● Work request: Please copy exactly the lines from the top of the data through the line containing "Definition formatDurationList (values", and nothing else.

▬▬▬

(* ===== verification/Settings.v ===== *)
(** * Reading and showing the configuration (config.go, management.go)

    [DecodeConfig] on the decoded configuration file, [SettingsFromConfig] and
    [ConfigFromSettings] by which the settings page shows and saves it.  The decoding
    of YAML and JSON into their records is outside the model. *)

From S2P Require Import Prelude GoStrings RetryChain Config Float64 Json Text FloatExact Durations Sizes.
From Stdlib Require Import Ascii.
#[local] Open Scope string_scope.
#[local] Open Scope list_scope.
#[local] Open Scope Z_scope.
#[local] Open Scope go_scope.

Inductive settings_error :=
  | BadDuration (field : string)
  | NotPositive (field : string)
  | BadMonthlyMode
  | BadFallback
  | BadDelays
  | BadEndpoint (message : string)
  | BadAttempts
  | BadSize
  | BadChain (e : ChainError).

(** [strings.Split(s, ",")] *)
Fixpoint splitComma (s : string) : list string :=
  match s with
  | EmptyString => [""]
  | String c s =>
      if code c =? 44 then "" :: splitComma s
      else match splitComma s with [] => [String c ""] | piece :: rest => String c piece :: rest end
  end.

Fixpoint parseDurations (parts : list string) : option (list Duration) :=
  match parts with
  | [] => Some []
  | part :: parts =>
      let part := TrimSpace part in
      if String.eqb part "" then parseDurations parts
      else match ParseDuration part with
           | None => None
           | Some d => if d <=? 0 then None else cons d <$> parseDurations parts
           end
  end.
Definition parseDurationList (raw : string) : option (list Duration) :=
  match parseDurations (splitComma raw) with Some [] => None | r => r end.

Definition formatDurationList (values : list Duration) : string :=
  String.concat "," (Duration_String <$> List.filter (fun v => 0 <? v) values).
Definition formatRetryDuration (value : Duration) : string :=
  if value <=? 0 then "0s" else if Z.rem value Second =? 0 then fmtInt (Z.quot value Second) "s" else Duration_String value.

(** ** The configuration file *)

Record rawConfig := mkRawConfig {
  rw_HandleEnabled : option bool; rw_QuotaRefreshInterval : string; rw_StaleAfter : string; rw_MonthlyMode : string; rw_Fallback : string;
  rw_EnableUsageFeedback : option bool; rw_EnableResetProbe : option bool; rw_ProbeOnProvisionalRoster : option bool;
  rw_MaxRefreshConcurrency : option Z; rw_QuotaEndpoint : string; rw_RefreshActiveWindow : string; rw_RefreshAfterResetDelay : string;
  rw_RefreshRetryDelays : string; rw_AuthFailureRetryInterval : string; rw_RefreshOnStartup : option bool; rw_CircuitFailureThreshold : option Z;
  rw_CircuitOpenDuration : string; rw_CircuitHalfOpenSuccessThreshold : option Z; rw_MaxLogEntries : option Z; rw_LogRetention : string;
  rw_ScheduleAcrossPriorities : option bool; rw_EnableManagedQuotaDisable : option bool; rw_LifecycleEventLimit : option Z;
  rw_RetryEnabled : option bool; rw_RetryShadow : option bool; rw_RetryAlways : option bool; rw_RetryMaxAttempts : option Z;
  rw_RetryStallTimeout : string; rw_RetryHoldTimeout : string; rw_RetryChainDeadline : string; rw_RetryMaxFrames : option Z;
  rw_RetryMaxBytes : string; rw_RetryStripReasoning : option bool; rw_RetryChain : option (list RetryChainRow);
}.
Definition emptyRawConfig : rawConfig :=
  mkRawConfig None "" "" "" "" None None None None "" "" "" "" "" None None "" None None "" None None None None None None None "" "" "" None "" None None.
#[export] Instance rawConfig_eta : Eta rawConfig := fun r => mkRawConfig
  (rw_HandleEnabled r) (rw_QuotaRefreshInterval r) (rw_StaleAfter r) (rw_MonthlyMode r) (rw_Fallback r) (rw_EnableUsageFeedback r)
  (rw_EnableResetProbe r) (rw_ProbeOnProvisionalRoster r) (rw_MaxRefreshConcurrency r) (rw_QuotaEndpoint r) (rw_RefreshActiveWindow r)
  (rw_RefreshAfterResetDelay r) (rw_RefreshRetryDelays r) (rw_AuthFailureRetryInterval r) (rw_RefreshOnStartup r) (rw_CircuitFailureThreshold r)
  (rw_CircuitOpenDuration r) (rw_CircuitHalfOpenSuccessThreshold r) (rw_MaxLogEntries r) (rw_LogRetention r) (rw_ScheduleAcrossPriorities r)
  (rw_EnableManagedQuotaDisable r) (rw_LifecycleEventLimit r) (rw_RetryEnabled r) (rw_RetryShadow r) (rw_RetryAlways r) (rw_RetryMaxAttempts r)
  (rw_RetryStallTimeout r) (rw_RetryHoldTimeout r) (rw_RetryChainDeadline r) (rw_RetryMaxFrames r) (rw_RetryMaxBytes r) (rw_RetryStripReasoning r)
  (rw_RetryChain r).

▬▬▬

● Answer to this task:
(* ===== verification/Settings.v ===== *)
(** * Reading and showing the configuration (config.go, management.go)

    [DecodeConfig] on the decoded configuration file, [SettingsFromConfig] and
    [ConfigFromSettings] by which the settings page shows and saves it.  The decoding
    of YAML and JSON into their records is outside the model. *)

From S2P Require Import Prelude GoStrings RetryChain Config Float64 Json Text FloatExact Durations Sizes.
From Stdlib Require Import Ascii.
#[local] Open Scope string_scope.
#[local] Open Scope list_scope.
#[local] Open Scope Z_scope.
#[local] Open Scope go_scope.

Inductive settings_error :=
  | BadDuration (field : string)
  | NotPositive (field : string)
  | BadMonthlyMode
  | BadFallback
  | BadDelays
  | BadEndpoint (message : string)
  | BadAttempts
  | BadSize
  | BadChain (e : ChainError).

(** [strings.Split(s, ",")] *)
Fixpoint splitComma (s : string) : list string :=
  match s with
  | EmptyString => [""]
  | String c s =>
      if code c =? 44 then "" :: splitComma s
      else match splitComma s with [] => [String c ""] | piece :: rest => String c piece :: rest end
  end.

Fixpoint parseDurations (parts : list string) : option (list Duration) :=
  match parts with
  | [] => Some []
  | part :: parts =>
      let part := TrimSpace part in
      if String.eqb part "" then parseDurations parts
      else match ParseDuration part with
           | None => None
           | Some d => if d <=? 0 then None else cons d <$> parseDurations parts
           end
  end.
Definition parseDurationList (raw : string) : option (list Duration) :=
  match parseDurations (splitComma raw) with Some [] => None | r => r end.

Definition formatDurationList (values : list Duration) : string :=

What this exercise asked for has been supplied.